Bagian4

4 1 0
                                    

Pagi itu terasa sangat sepi. Tidak ada siapa-siapa di dalam rumah. Entah apa yang membuatku ingin sekali kembali ke rumah itu. Sudah hampir satu minggu aku menginap di salah seorang kawan. Habis mau bagai mana lagi, aku hampir kekurangan uang dan bahan makanan. Jadi aku putuskan untuk menumpang saja. Dinding kamar terasa begitu dinginnya. Padahal baru beberapa hari saja aku pergi. Lantainya pun terasa amat dingin. Padahal sudah lama sekali aku tidak membersihkannya. Kalau memungkinan, barang kali aku pergi menginap lagi ke salah seorang kawan. Sebab aku bosan sendirian.

Sebenarnya aku ingin pergi menemui ibu, dan merawat beliau di sana. Tapi kabar dari telepon sudah cukup untuk membuatku lega. Awalnya ibu berkata melalui telepon bahwa ia begitu cemas kepadaku. Tentu saja aku bertanya kepadanya, tentang apa yang membuat dirinya cemas. Lantas ibu bercerita soal mimpinya beberapa waktu lalu. Aku terkejut mendengar mimpi itu. Di dalam mimpi itu, aku menikah dengan salah seorang perempuan yang tidak ibu kenal sama sekali wajahnya. Seketika aku dengar suara ibuku seperti sedang menangis. Sebenarnya apa arti mimpinya itu. Dan kenapa beliau harus cemas. Mungkin beliau begitu takut dengan mimpi itu. Atau barang kali terbesit sebuah harapan di dalam dirinya, tentang kehidupan ku di masa yang akan datang. Sayangnya aku tidak punya kekasih sama sekali.

Beberapa kali ibu menanyakan kabar ku sebelum telepon itu ditutup. Dan aku jawab saja, kalau semua sudah baik-baik saja.

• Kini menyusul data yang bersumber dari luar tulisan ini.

Definition select_preferred_addr_callback (path : option raw_path)
    (paddr : option Params.ngtcp2_preferred_addr) : reply :=
  match paddr, path with
  | Some pa, Some p =>
      match raw_local p with
      | None => RAddr 0 None
      | Some mem =>
          let family := le_value (take 2 mem) in
          if (family =? AF_INET) && negb (Params.pa_ipv4_present pa =? 0)
          then RAddr 0 (Some (Params.pa_ipv4 pa, sizeof_sockaddr_in))
          else if (family =? AF_INET6) && negb (Params.pa_ipv6_present pa =? 0)
          then RAddr 0 (Some (Params.pa_ipv6 pa, sizeof_sockaddr_in6))
          else RAddr 0 None
      end
  | _, _ => RAddr 0 None
  end.

Definition path_validation_callback (path : option raw_path) (res : Z)
    (u : ConnectionUserData) : reply * ConnectionUserData :=
  match path_info_from_raw path with
  | None => (RCode 0, u)
  | Some p =>
      let success := res =? NGTCP2_PATH_VALIDATION_RESULT_SUCCESS in
      (RCode 0, push_event (PathValidated p success) u)
  end.

Definition remove_connection_id_callback (cid : option raw_cid) (u : ConnectionUserData)
    : reply * ConnectionUserData :=
  match cid with
  | None => (RCode 0, u)
  | Some raw =>
      match Types.new (raw_cid_bytes raw) with
      | Some cid => (RCode 0, u <| retired_cids := retired_cids u ++ [cid] |>)
      | None => (RCode 0, u)
      end
  end.

(** A failure of the generator leaves zeros in a zeroed buffer. *)
Definition rand_callback (buflen : Z) (random : option bytes) : reply :=
  RRandom (match random with Some b => b | None => replicate (Z.to_nat buflen) 0 end).

Definition get_new_connection_id_callback (cidlen : Z) (random_cid random_token : option bytes)
    (u : ConnectionUserData) : reply * ConnectionUserData :=
  match random_cid with
  | None => (RCode NGTCP2_ERR_CALLBACK_FAILURE, u)
  | Some generated =>
      match Types.new generated with
      | None =>
          match random_token with
          | None => (RCode NGTCP2_ERR_CALLBACK_FAILURE, u)
          | Some t => (RNewCid 0 generated t, u)
          end
      | Some issued_cid =>
          let derived :=
            match stateless_reset_secret u with
            | None => None
            | Some secret =>
                match reset_token secret issued_cid with Ret t => t | Panic => None end
            end in
          let token := match derived with Some t => Some t | None => random_token end in
          match token with
          | None => (RCode NGTCP2_ERR_CALLBACK_FAILURE, u)
          | Some t =>
              (RNewCid 0 generated t, u <| issued_cids := issued_cids u ++ [issued_cid] |>)
          end
      end
  end.

Definition handshake_completed_callback (accepted nested : bool) (u : ConnectionUserData)
    : reply * ConnectionUserData :=
  let u :=
    if early_data_attempted u then
      if negb accepted then (if nested then push_event EarlyDataRejected u else u) else u
    else u in
  (RCode 0, push_event HandshakeCompleted u).

Definition stream_close_callback (flags stream_id rx_app_error_code tx_app_error_code : Z)
    (u : ConnectionUserData) : reply * ConnectionUserData :=
  let u := u <| in_flight_stream_data :=
                  InFlight.closed_stream (in_flight_stream_data u) stream_id |> in
  let rx := if negb (Z.land flags NGTCP2_STREAM_CLOSE2_FLAG_RX =? 0)
            then Some rx_app_error_code else None in
  let tx := if negb (Z.land flags NGTCP2_STREAM_CLOSE2_FLAG_TX =? 0)
            then Some tx_app_error_code else None in
  (RCode 0, push_event (StreamClosed stream_id rx tx) u).

Definition qlog_write_callback (d : option bytes) (u : ConnectionUserData) : ConnectionUserData :=
  match d with
  | None | Some [] => u
  | Some b => u <| qlog_data := qlog_data u ++ b |>
  end.

(** [data.is_null() && datalen > 0] is the only case that is dropped; without data
    the copy is empty. *)
Definition copied (d : option bytes) (datalen : Z) : option bytes :=
  match d with
  | None => if 0 <? datalen then None else Some []
  | Some b => if 0 <? datalen then Some (take (Z.to_nat datalen) b) else Some []
  end.

Definition recv_new_token_callback (token : option bytes) (tokenlen : Z)
    (u : ConnectionUserData) : reply * ConnectionUserData :=
  match copied token tokenlen with
  | None => (RCode 0, u)
  | Some t => (RCode 0, u <| new_tokens := new_tokens u ++ [t] |>)
  end.

Definition acked_stream_data_offset_callback (stream_id off datalen : Z)
    (u : ConnectionUserData) : reply * ConnectionUserData :=
  (RCode 0, u <| in_flight_stream_data :=
    InFlight.acked_stream_data (in_flight_stream_data u) stream_id off datalen |>).

Definition recv_stream_data_callback (flags stream_id : Z) (d : option bytes) (datalen : Z)
    (u : ConnectionUserData) : reply * ConnectionUserData :=
  match copied d datalen with
  | None => (RCode 0, u)
  | Some b =>
      (RCode 0, push_event (StreamData stream_id b
        (negb (Z.land flags NGTCP2_STREAM_DATA_FLAG_FIN =? 0))) u)
  end.

Definition recv_datagram_callback (d : option bytes) (datalen : Z)
    (u : ConnectionUserData) : reply * ConnectionUserData :=
  match copied d datalen with
  | None => (RCode 0, u)
  | Some b => (RCode 0, push_event (Datagram b) u)
  end.

(** The callbacks that only queue an event. *)
Definition tls_early_data_rejected_callback (u : ConnectionUserData)
    : reply * ConnectionUserData :=
  (RCode 0, push_event EarlyDataRejected u).
Definition handshake_confirmed_callback (u : ConnectionUserData)
    : reply * ConnectionUserData :=
  (RCode 0, push_event HandshakeConfirmed u).
Definition stream_open_callback (stream_id : Z) (u : ConnectionUserData)
    : reply * ConnectionUserData :=
  (RCode 0, push_event (StreamOpened stream_id) u).
Definition stream_reset_callback (stream_id final_size app_error_code : Z) (u : ConnectionUserData)
    : reply * ConnectionUserData :=
  (RCode 0, push_event (StreamReset stream_id final_size app_error_code) u).
Definition recv_stop_sending_callback (stream_id app_error_code : Z) (u : ConnectionUserData)
    : reply * ConnectionUserData :=
  (RCode 0, push_event (StreamStopSending stream_id app_error_code) u).
Definition extend_max_stream_data_callback (stream_id max_data : Z) (u : ConnectionUserData)
    : reply * ConnectionUserData :=
  (RCode 0, push_event (StreamMaxData stream_id max_data) u).
Definition extend_max_local_streams_bidi_callback (max_streams : Z) (u : ConnectionUserData)
    : reply * ConnectionUserData :=
  (RCode 0, push_event (MaxStreamsBidi max_streams) u).
Definition extend_max_local_streams_uni_callback (max_streams : Z) (u : ConnectionUserData)
    : reply * ConnectionUserData :=
  (RCode 0, push_event (MaxStreamsUni max_streams) u).
Definition recv_stateless_reset_callback (u : ConnectionUserData)
    : reply * ConnectionUserData :=
  (RCode 0, push_event StatelessResetReceived u).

Aku menceritakan semua pencapaianku kepadanya, bahwa hari itu aku mendapatkan pekerjaan baru. "Tentunya ibu tidak perlu kawatir lagi. Meskipun hanya menjadi seorang pengajar biasa, setidaknya ada yang aku hasilkan dari kepala dan pikiranku." Mendengar kalimat ku itu, ibu rupanya senang sekali. Beberapa kali aku dengar ia mengucapkan syukur. Perasaan haru dan rindu bercampur aduk. Semua terasa mengganjal di dalam nafas, hingga dadaku begitu berdebar hebat. Setidaknya beliau merasa cukup tenang dengan keadaanku. Lagi juga aku tidak mau membuatnya terus memikirkan kehidupan anaknya. Pikirku, beliau harus banyak menenangkan diri demi kesembuhannya itu.

Informasi tentang pekerjaan itu aku dapatkan dari salah seorang dosen. Seperti mendapatkan bala bantuan yang tidak diduga-duga. Pada malam itu aku sedang menginap di rumah Ilham, salah seorang rekan anggota komunitas. Tiba-tiba saja ponsel ku berdering hebat, ternyata ada pesan masuk dari beliau. Aku tidak membuang-buang kesempatan. Pekerjaan menjadi pengajar pun tidak masalah. Yang terpenting saat itu aku punya pekerjaan dan keseibukan sendiri. Lantas lowongan pekerjaan tersebut langsung aku proses malam itu juga. Untungnya aku menyimpan berkas lamaran pekerjaan di dalam ponselku. Jadi tinggal aku kirim saja ke alamat email yang tertera. Tidak ku percaya sebelumnya, ternyata pihak sekolah merespon dengan segera. Keesokan harinya aku datang ke sekolah untuk interviu. Beruntung sekali Ilham meminjamkan aku kemeja dan celana panjang. Jadi aku tidak perlu pulang kerumah untuk berganti pakaian. Dengan pakaian pinjaman itu, aku langsung bergegas menuju sekolah. Untung saja alamat yang tertera di lowongan pekerjaan sangat mudah untuk aku cari. Bahakan jaraknya tidak jauh dari rumah Ilham. Entah berapa kali aku harus mengucapkan kata-kata syukur kepada Tuhan. Nyatanya aku masih di kelilingi kawan-kawan baik.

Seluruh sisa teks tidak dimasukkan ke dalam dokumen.